Le président du tribunal a désigné Mme Bailly, présidente de section, pour statuer sur les demandes de référé.
Considérant ce qui suit :
1. Aux termes de l’article L. 521-2 du code de justice administrative : « Saisi d’une demande en ce sens justifiée par l’urgence, le juge des référés peut ordonner toutes mesures nécessaires à la sauvegarde d’une liberté fondamentale à laquelle une personne morale de droit public ou un organisme de droit privé chargé de la gestion d’un service public aurait porté, dans l’exercice d’un de ses pouvoirs, une atteinte grave et manifestement illégale. Le juge des référés se prononce dans un délai de quarante-huit heures. » En vertu de l’article L. 522-3 du même code, le juge des référés peut, par une ordonnance motivée, rejeter une requête sans instruction ni audience lorsque la condition d’urgence n’est pas remplie ou lorsqu’il apparaît manifeste, au vu de la demande, que celle-ci ne relève pas de la compétence de la juridiction administrative, qu’elle est irrecevable ou qu’elle est mal fondée.

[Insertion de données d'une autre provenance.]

(* ===== verification/Circuit.v ===== *)
(** * Circuit breaker (src/internal/routing/circuit_breaker.go)

    Per-deployment circuit records, the permits handed to attempts, and the
    operations of the breaker. Every operation runs under the breaker's mutex, so a
    concurrent execution is a sequence of operations; permits live in a store of
    their own because they outlive the record they were issued for. The clock the
    breaker calls is an argument of each operation. *)
From Stdlib Require Import ZArith Lia Bool Ascii String.
From stdpp Require Import base tactics option list strings gmap fin_maps sets.
From S2P Require Import Prelude Identifiers.
(** ** Data *)
Inductive error := ErrCircuitInvalid | ErrCircuitOpen | ErrHalfOpenSaturated | ErrCircuitCapacity
  | ErrCircuitPermitCompleted | ErrContext (cause : ctx_error).

Inductive CircuitState := CircuitClosed | CircuitOpen | CircuitHalfOpen.
Inductive CircuitOutcome := CircuitSucceeded | CircuitFailed | CircuitIgnored | CircuitOutcomeOther (value : string).

#[export] Instance CircuitState_eq_dec : EqDecision CircuitState.
Proof. solve_decision. Defined.
#[export] Instance circuit_error_eq_dec : EqDecision error.
Proof. solve_decision. Defined.

Record CircuitOptions := {
  FailureThreshold : Z; OpenDuration : Duration; HalfOpenMaximumProbes : Z;
  HalfOpenSuccessThreshold : Z; MaximumDeployments : Z }.

Definition DefaultCircuitOptions : CircuitOptions :=
  {| FailureThreshold := 5; OpenDuration := 30 * second; HalfOpenMaximumProbes := 2;
     HalfOpenSuccessThreshold := 2; MaximumDeployments := 10000 |}.

Definition CircuitOptions_Validate (options : CircuitOptions) : bool :=
  (2 <=? FailureThreshold options) && (FailureThreshold options <=? 1000) &&
  (second <=? OpenDuration options) && (OpenDuration options <=? hour) &&
  (1 <=? HalfOpenMaximumProbes options) && (HalfOpenMaximumProbes options <=? 1000) &&
  (1 <=? HalfOpenSuccessThreshold options) && (HalfOpenSuccessThreshold options <=? 1000) &&
  (1 <=? MaximumDeployments options) && (MaximumDeployments options <=? 100000).

Record circuitRecord := {
  state : CircuitState; generation : Z; consecutiveFailures : Z; halfOpenSuccesses : Z; inFlight : Z;
  openedAt : Time; retryAt : Time; lastTransitionAt : Time; lastTouchedAt : Time;
  totalSuccesses : Z; totalFailures : Z; totalIgnored : Z; rejectedOpen : Z; rejectedHalfOpen : Z }.

Record CircuitBreaker := {
  options : CircuitOptions; deployments : gmap string circuitRecord; evictions : Z; rejectedCapacity : Z }.

Record CircuitPermit := { permit_deploymentID : string; permit_generation : Z; permit_completed : bool }.

Definition circuitPolicyVersion : string := "circuit-breaker/v1".

Record CircuitSnapshot := {
  snap_PolicyVersion : string; snap_DeploymentID : string; snap_Tracked : bool; snap_State : CircuitState;
  snap_Healthy : bool; snap_Generation : Z; snap_ConsecutiveFailures : Z; snap_HalfOpenSuccesses : Z;
  snap_InFlight : Z; snap_OpenedAt : Time; snap_RetryAt : Time; snap_LastTransitionAt : Time;
  snap_TotalSuccesses : Z; snap_TotalFailures : Z; snap_TotalIgnored : Z; snap_RejectedOpen : Z;
  snap_RejectedHalfOpen : Z; snap_RejectedCapacity : Z; snap_EvictedClosedCircuits : Z }.

(** ** Counters *)
Definition saturatingIncrement (value : Z) : Z := if value =? u64_max then value else value + 1.
Definition circuitSaturatingIncrement32 (value : Z) : Z := if value =? u32_max then value else value + 1.

(** ** Construction *)
Definition NewCircuitBreaker (opts : CircuitOptions) (clock : bool) : result CircuitBreaker error :=
  ensure (CircuitOptions_Validate opts) else ErrCircuitInvalid in
  ensure clock else ErrCircuitInvalid in
  Ok {| options := opts; deployments := ∅; evictions := 0; rejectedCapacity := 0 |}.

Definition put (b : CircuitBreaker) (id : string) (r : circuitRecord) : CircuitBreaker :=
  {| options := options b; deployments := <[id := r]> (deployments b); evictions := evictions b;
     rejectedCapacity := rejectedCapacity b |}.

Definition validateRead (ctx : Context) (deploymentID : string) : result unit error :=
  match ctx with
  | ctx_nil => Err ErrCircuitInvalid
  | ctx_done cause => Err (ErrContext cause)
  | ctx_live => ensure (uuidPattern deploymentID) else ErrCircuitInvalid in Ok tt
  end.

Definition currentTime (now : Time) : result Time error :=
  ensure (negb (time_is_zero now)) else ErrCircuitInvalid in Ok now.

(** ** Transitions *)
Definition advanceOpenLocked (r : circuitRecord) (now : Time) : circuitRecord :=
  if bool_decide (state r = CircuitOpen) && negb (time_before now (retryAt r)) then
    {| state := CircuitHalfOpen; generation := saturatingIncrement (generation r);
       consecutiveFailures := consecutiveFailures r; halfOpenSuccesses := 0; inFlight := 0;
       openedAt := openedAt r; retryAt := retryAt r; lastTransitionAt := now; lastTouchedAt := now;
       totalSuccesses := totalSuccesses r; totalFailures := totalFailures r; totalIgnored := totalIgnored r;
       rejectedOpen := rejectedOpen r; rejectedHalfOpen := rejectedHalfOpen r |}
  else r.

Definition openLocked (opts : CircuitOptions) (r : circuitRecord) (now : Time) : circuitRecord :=
  {| state := CircuitOpen; generation := saturatingIncrement (generation r);
     consecutiveFailures := consecutiveFailures r; halfOpenSuccesses := 0; inFlight := 0;
     openedAt := now; retryAt := time_add now (OpenDuration opts); lastTransitionAt := now; lastTouchedAt := now;
     totalSuccesses := totalSuccesses r; totalFailures := totalFailures r; totalIgnored := totalIgnored r;
     rejectedOpen := rejectedOpen r; rejectedHalfOpen := rejectedHalfOpen r |}.

Definition closeLocked (r : circuitRecord) (now : Time) : circuitRecord :=
  {| state := CircuitClosed; generation := saturatingIncrement (generation r);
     consecutiveFailures := 0; halfOpenSuccesses := 0; inFlight := 0;
     openedAt := 0; retryAt := 0; lastTransitionAt := now; lastTouchedAt := now;
     totalSuccesses := totalSuccesses r; totalFailures := totalFailures r; totalIgnored := totalIgnored r;
     rejectedOpen := rejectedOpen r; rejectedHalfOpen := rejectedHalfOpen r |}.

(** Field updates of a record that stays in its state. *)
Definition with_counts (r : circuitRecord) (failures successes flight : Z) (touched : Time)
    (succeeded failed ignored rejOpen rejHalf : Z) : circuitRecord :=
  {| state := state r; generation := generation r; consecutiveFailures := failures; halfOpenSuccesses := successes;
     inFlight := flight; openedAt := openedAt r; retryAt := retryAt r; lastTransitionAt := lastTransitionAt r;
     lastTouchedAt := touched; totalSuccesses := succeeded; totalFailures := failed; totalIgnored := ignored;
     rejectedOpen := rejOpen; rejectedHalfOpen := rejHalf |}.

Definition rejected (r : circuitRecord) (now : Time) (open_ half : bool) : circuitRecord :=
  with_counts r (consecutiveFailures r) (halfOpenSuccesses r) (inFlight r) now (totalSuccesses r) (totalFailures r)
    (totalIgnored r) (if open_ then saturatingIncrement (rejectedOpen r) else rejectedOpen r)
    (if half then saturatingIncrement (rejectedHalfOpen r) else rejectedHalfOpen r).

(** [record.inFlight = flight; record.lastTouchedAt = now] *)
Definition touched (r : circuitRecord) (flight : Z) (now : Time) : circuitRecord :=
  with_counts r (consecutiveFailures r) (halfOpenSuccesses r) flight now (totalSuccesses r) (totalFailures r)
    (totalIgnored r) (rejectedOpen r) (rejectedHalfOpen r).

(** ** Allocation *)
Definition evictable (r : circuitRecord) : bool := bool_decide (state r = CircuitClosed) && (inFlight r =? 0).

Definition older (a b : string * circuitRecord) : bool :=
  time_before (lastTouchedAt a.2) (lastTouchedAt b.2) ||
  ((lastTouchedAt a.2 =? lastTouchedAt b.2) && String.ltb a.1 b.1).

Definition pick_oldest (best : option (string * circuitRecord)) (c : string * circuitRecord) : option (string * circuitRecord) :=
  if evictable c.2 then
    match best with
    | None => Some c
    | Some b => if older c b then Some c else Some b
    end
  else best.

(** The loop over the map of [allocateLocked]; [entries] is the order in which the
    runtime happens to range over it. *)
Definition oldest (entries : list (string * circuitRecord)) : option (string * circuitRecord) :=
  foldl pick_oldest None entries.

Definition newRecord (now : Time) : circuitRecord :=
  {| state := CircuitClosed; generation := 1; consecutiveFailures := 0; halfOpenSuccesses := 0; inFlight := 0;
     openedAt := 0; retryAt := 0; lastTransitionAt := now; lastTouchedAt := now; totalSuccesses := 0;
     totalFailures := 0; totalIgnored := 0; rejectedOpen := 0; rejectedHalfOpen := 0 |}.

Definition allocateLocked (b : CircuitBreaker) (deploymentID : string) (now : Time)
    : option (CircuitBreaker * circuitRecord) :=
  if MaximumDeployments (options b) <=? Z.of_nat (size (deployments b)) then
    match oldest (map_to_list (deployments b)) with
    | None => None
    | Some (oldestID, _) =>
        let b' := {| options := options b; deployments := delete oldestID (deployments b);
                     evictions := saturatingIncrement (evictions b); rejectedCapacity := rejectedCapacity b |} in
        Some (put b' deploymentID (newRecord now), newRecord now)
    end
  else Some (put b deploymentID (newRecord now), newRecord now).

(** ** Operations *)
Definition is_healthy (opts : CircuitOptions) (r : circuitRecord) : bool :=
  bool_decide (state r = CircuitClosed) ||
  (bool_decide (state r = CircuitHalfOpen) && (inFlight r <? HalfOpenMaximumProbes opts)).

2. Lorsqu’un requérant fonde son action sur la procédure particulière instituée par l’article L. 521-2 du code de justice administrative, il lui appartient de justifier de circonstances caractérisant une situation d’urgence particulière qui implique, sous réserve que les autres conditions posées par cette disposition soient remplies, qu’une mesure visant à sauvegarder une liberté fondamentale doive être prise à très bref délai.
3. Mme A, ressortissante sud-coréenne née le 22 juin 1992, a demandé le 1er novembre 2024 le renouvellement de son titre de séjour « étudiant ». Par un arrêté du 23 mai 2025, le préfet de police a rejeté sa demande et l’a obligée à quitter le territoire dans un délai de trente jours. Par la présente requête, Mme A demande au juge des référés saisi sur le fondement de l’article L 521-2 du code de justice administrative d’ordonner au préfet de police de lui délivrer une autorisation provisoire de séjour avec autorisation de travail
4. Pour justifier de l’urgence de sa situation, Mme A se prévaut de l’impossibilité d’exercer son emploi de musicienne interprète et en conséquence de la perte brutale de ses revenus qui aggrave sa situation de précarité. Toutefois, ces éléments ne sont pas de nature à caractériser une urgence telle qu’elle appellerait une réponse immédiate du juge des référés. Dans ces conditions, elle ne justifie d’aucune situation d’urgence qui rendrait nécessaire l’intervention, dans un délai de quarante-huit heures, d’une mesure de la nature de celles qui peuvent être ordonnées sur le fondement de l’article L. 521-2 du code de justice administrative.
5. Il résulte de ce qui précède que la requête de Mme A doit être rejetée en toutes ses conclusions par application de l’article L. 522-3 du code de justice administrative.
O R D O N N E :
Article 1er : La requête de Mme A est rejetée.
Article 2 : La présente ordonnance sera notifiée à Mme B A.
Fait à Paris, le 13 août 2025.
La juge des référés,
Signé
P. Bailly
La République mande et ordonne au ministre d’Etat, ministre de l’intérieur en ce qui le concerne ou à tous commissaires de justice à ce requis en ce qui concerne les voies de droit commun contre les parties privées, de pourvoir à l’exécution de la présente décision.